Today’s edition also features pieces by Roshni P. Nair, Srijonee Bhattacharjee, and Jaideep Vaidya.
The Market Signal*
Stocks and economy: Indian shares may continue their losing streak in line with global equities.
Consumer confidence and housing data in the US weighed on share indices and pushed up treasury yields. In Europe, runaway inflation implied higher rates for longer pulling equities down.
Back home, shares may cut losses later in the day as investors may see value with Nifty 50 having fallen for eight consecutive sessions by Tuesday. This was the longest selling spell in four years on fears of a monetary tightening-induced global slowdown and outflow of foreign capital to developed markets or other asset classes. The optics have worsened with Adani Group’s troubles. Nifty 50 settled 1.8% lower in February.

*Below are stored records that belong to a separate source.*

(** The loop over [sortedColors] that fills the three tables; the state is
    [(hexToCode, codeToHex, codeCounts)]. *)
Definition tables_step
    (st : jsmap string * gmap string string * gmap string nat) (e : ColorEntry)
  : jsmap string * gmap string string * gmap string nat :=
  let '(hexToCode, codeToHex, codeCounts) := st in
  (jsmap_set (hex e) (code e) hexToCode,
   <[code e := hex e]> codeToHex,
   <[code e := count e]> codeCounts).

Definition assemble (gridData : list (list string)) (counts : jsmap nat) : Result :=
  let sorted := sortedColors counts in
  let '(hexToCode, codeToHex, codeCounts) :=
    fold_left tables_step sorted ([], ∅, ∅) in
  {| grid := map (map (fun h => jsmap_get h hexToCode)) gridData;
     colorMap := codeToHex;
     colorCounts := codeCounts;
     numColors := length sorted |}.

Definition processImage (pxs : list Pixel) (targetHeight targetWidth : nat)
    (maxColors : Z) : outcome Result :=
  palette ← medianCut pxs maxColors;
  '(gridData, counts) ← scan_rows pxs palette targetWidth targetHeight [] [] 0%nat;
  Ok (assemble gridData counts).

(** ** generateGridCSV *)

Definition newline : string := String "010" EmptyString.

(** [`c${String(i + 1).padStart(2, '0')}`] *)
Definition column_label (i : nat) : string :=
  ("c" ++ padStart 2 "0" (toString10 (i + 1)))%string.

(** [`r${String(idx + 1).padStart(2, '0')}`] *)
Definition row_label (idx : nat) : string :=
  ("r" ++ padStart 2 "0" (toString10 (idx + 1)))%string.

(** An element inside [row.join(',')]: [undefined] is written as the empty
    string. *)
Definition cell_text (cell : option string) : string :=
  default EmptyString cell.

(** The body of [grid.forEach((row, idx) => ...)]. *)
Definition csv_add_row (csv : string) (entry : nat * list (option string))
  : string :=
  (csv ++ row_label entry.1 ++ "," ++ String.concat "," (cell_text <$> entry.2)
       ++ newline)%string.

(** [currentResult] is [null] ([None]) or a result. *)
Definition generateGridCSV (currentResult : option Result) : outcome string :=
  match currentResult with
  | None => Ok EmptyString
  | Some res =>
      match grid res !! 0%nat with
      | None => Throw TypeError
      | Some row0 =>
          let cols := length row0 in
          let csv := ("row," ++ String.concat "," (column_label <$> seq 0 cols)
                             ++ newline)%string in
          Ok (fold_left csv_add_row (imap pair (grid res)) csv)
      end
  end.

(** ** estimateColorComplexity

    The canvas work (a 50 x 50 sample of the image) belongs to the
    browser; the input here is [imageData.data], four bytes (R, G, B, A)
    for each sampled pixel. *)

(** [`${n}`] for an integer [n]. *)
Definition toStringZ (n : Z) : string :=
  DecimalString.NilEmpty.string_of_int (Z.to_int n).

The slowdown of domestic GDP to 4.4% in October-December 2022 from 6.3% in the previous quarter was along expected lines and may have little bearing on Indian markets today. Capital goods shares could be attractive today.
CORPORATE
Not Looking Pretty For Sundar
The knives were sharpened a long time ago but are now out in the form of a carefully pointed question: Should Sundar Pichai go?
The jury is still out.
Facts: That Google was fumbling was apparent even when its parent Alphabet was posting record earnings, which kept Wall Street happy. That changed when a silly mistake by Bard, its much-touted ChatGPT-challenger, wiped out $100 billion in market value in a single session and put Pichai in the spotlight.
View within: To insiders, it was plainly visible. Praveen Seshadri, who cofounded AppSheet and sold it to Google Cloud, says the giant is “trapped in a maze of approvals, launch processes, legal reviews, performance reviews, exec reviews, documents, meetings, bug reports, triage, OKRs, H1 plans followed by H2 plans, all-hands summits, and inevitable reorgs”. Selah.
🎧 Will Google's Sundar Pichai pass the baton? Also in today's edition: Filmmakers will now have to justify on-screen smoking. Listen to The Signal Daily on Spotify, Apple Podcasts, Amazon Music, Google Podcasts, or wherever you get your podcasts.
SOCIAL MEDIA
India Can Now Veto Meta And Co.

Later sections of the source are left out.